[Data shown Boundary: Start]
(** The string the units spell; an escaped surrogate pair is one code
    point. *)
Fixpoint decode_units (us : list (ascii + N)) : string :=
  match us with
  | [] => EmptyString
  | inl c :: us' => String c (decode_units us')
  | inr hi :: us' =>
      match us' with
      | inr lo :: us'' =>
          if ((55296 <=? hi) && (hi <=? 56319) && (56320 <=? lo) && (lo <=? 57343))%N
          then utf8 (65536 + (hi - 55296) * 1024 + (lo - 56320))%N ++ decode_units us''
          else utf8 hi ++ decode_units us'
      | _ => utf8 hi ++ decode_units us'
      end
  end.

(** The string that starts after an opening quote, and the text after it. *)
Definition parse_string (s : string) : option (string * string) :=
  match parse_units s with
  | Some (us, rest) => Some (decode_units us, rest)
  | None => None
  end.

Definition is_number_char (c : ascii) : bool :=
  (is_digit c || Ascii.eqb c "-" || Ascii.eqb c "+" || Ascii.eqb c "."
   || Ascii.eqb c "e" || Ascii.eqb c "E")%bool.

(** The longest prefix made of the characters of numerals, and the rest. *)
Fixpoint span_number (s : string) : string * string :=
  match s with
  | EmptyString => (EmptyString, EmptyString)
  | String c s' =>
      if is_number_char c
      then let '(t, rest) := span_number s' in (String c t, rest)
      else (EmptyString, s)
  end.

Fixpoint strip_digits (s : string) : string :=
  match s with
  | EmptyString => EmptyString
  | String c s' => if is_digit c then strip_digits s' else s
  end.

Definition starts_with_digit (s : string) : bool :=
  match s with
  | EmptyString => false
  | String c _ => is_digit c
  end.

Definition json_exponent (s : string) : bool :=
  match s with
  | EmptyString => true
  | String c s1 =>
      if (Ascii.eqb c "e" || Ascii.eqb c "E")%bool
      then let s2 := match s1 with
                     | String g s' => if (Ascii.eqb g "+" || Ascii.eqb g "-")%bool then s' else s1
                     | EmptyString => s1
                     end in
           (starts_with_digit s2 && negb (str_truthy (strip_digits s2)))%bool
      else false
  end.

Definition json_fraction (s : string) : bool :=
  match s with
  | String c s1 =>
      if Ascii.eqb c "."
      then (starts_with_digit s1 && json_exponent (strip_digits s1))%bool
      else json_exponent s
  | EmptyString => true
  end.

Definition json_integer (s : string) : bool :=
  match s with
  | EmptyString => false
  | String c s1 =>
      if Ascii.eqb c "0" then json_fraction s1
      else if is_digit c then json_fraction (strip_digits s1)
      else false
  end.

(** [t] is a numeral of the JSON grammar. *)
Definition json_number (t : string) : bool :=
  match t with
  | String c t1 => if Ascii.eqb c "-" then json_integer t1 else json_integer t
  | EmptyString => false
  end.

(** The object a JSON text builds from its members, in the order of the
    text. *)
Definition obj_of_members {V : Type} (ms : list (string * V)) : JsObject V :=
  List.fold_left (fun o kv => obj_set (fst kv) (snd kv) o) ms [].

Section JsonParse.
Context `{Platform}.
[Data shown Boundary: End]
The task ▸
With no alteration of any kind, give the data again in full.

Task solution ▸
(** The string the units spell; an escaped surrogate pair is one code
    point. *)
Fixpoint decode_units (us : list (ascii + N)) : string :=
  match us with
  | [] => EmptyString
  | inl c :: us' => String c (decode_units us')
  | inr hi :: us' =>
      match us' with
      | inr lo :: us'' =>
          if ((55296 <=? hi) && (hi <=? 56319) && (56320 <=? lo) && (lo <=? 57343))%N
          then utf8 (65536 + (hi - 55296) * 1024 + (lo - 56320))%N ++ decode_units us''
          else utf8 hi ++ decode_units us'
      | _ => utf8 hi ++ decode_units us'
      end
  end.

(** The string that starts after an opening quote, and the text after it. *)
Definition parse_string (s : string) : option (string * string) :=
  match parse_units s with
  | Some (us, rest) => Some (decode_units us, rest)
  | None => None
  end.

Definition is_number_char (c : ascii) : bool :=
  (is_digit c || Ascii.eqb c "-" || Ascii.eqb c "+" || Ascii.eqb c "."
   || Ascii.eqb c "e" || Ascii.eqb c "E")%bool.

(** The longest prefix made of the characters of numerals, and the rest. *)
Fixpoint span_number (s : string) : string * string :=
  match s with
  | EmptyString => (EmptyString, EmptyString)
  | String c s' =>
      if is_number_char c
      then let '(t, rest) := span_number s' in (String c t, rest)
      else (EmptyString, s)
  end.

Fixpoint strip_digits (s : string) : string :=
  match s with
  | EmptyString => EmptyString
  | String c s' => if is_digit c then strip_digits s' else s
  end.

Definition starts_with_digit (s : string) : bool :=
  match s with
  | EmptyString => false
  | String c _ => is_digit c
  end.

Definition json_exponent (s : string) : bool :=
  match s with
  | EmptyString => true
  | String c s1 =>
      if (Ascii.eqb c "e" || Ascii.eqb c "E")%bool
      then let s2 := match s1 with
                     | String g s' => if (Ascii.eqb g "+" || Ascii.eqb g "-")%bool then s' else s1
                     | EmptyString => s1
                     end in
           (starts_with_digit s2 && negb (str_truthy (strip_digits s2)))%bool
      else false
  end.

Definition json_fraction (s : string) : bool :=
  match s with
  | String c s1 =>
      if Ascii.eqb c "."
      then (starts_with_digit s1 && json_exponent (strip_digits s1))%bool
      else json_exponent s
  | EmptyString => true
  end.

Definition json_integer (s : string) : bool :=
  match s with
  | EmptyString => false
  | String c s1 =>
      if Ascii.eqb c "0" then json_fraction s1
      else if is_digit c then json_fraction (strip_digits s1)
      else false
  end.

(** [t] is a numeral of the JSON grammar. *)
Definition json_number (t : string) : bool :=
  match t with
  | String c t1 => if Ascii.eqb c "-" then json_integer t1 else json_integer t
  | EmptyString => false
  end.

(** The object a JSON text builds from its members, in the order of the
    text. *)
Definition obj_of_members {V : Type} (ms : list (string * V)) : JsObject V :=
  List.fold_left (fun o kv => obj_set (fst kv) (snd kv) o) ms [].

Section JsonParse.
Context `{Platform}.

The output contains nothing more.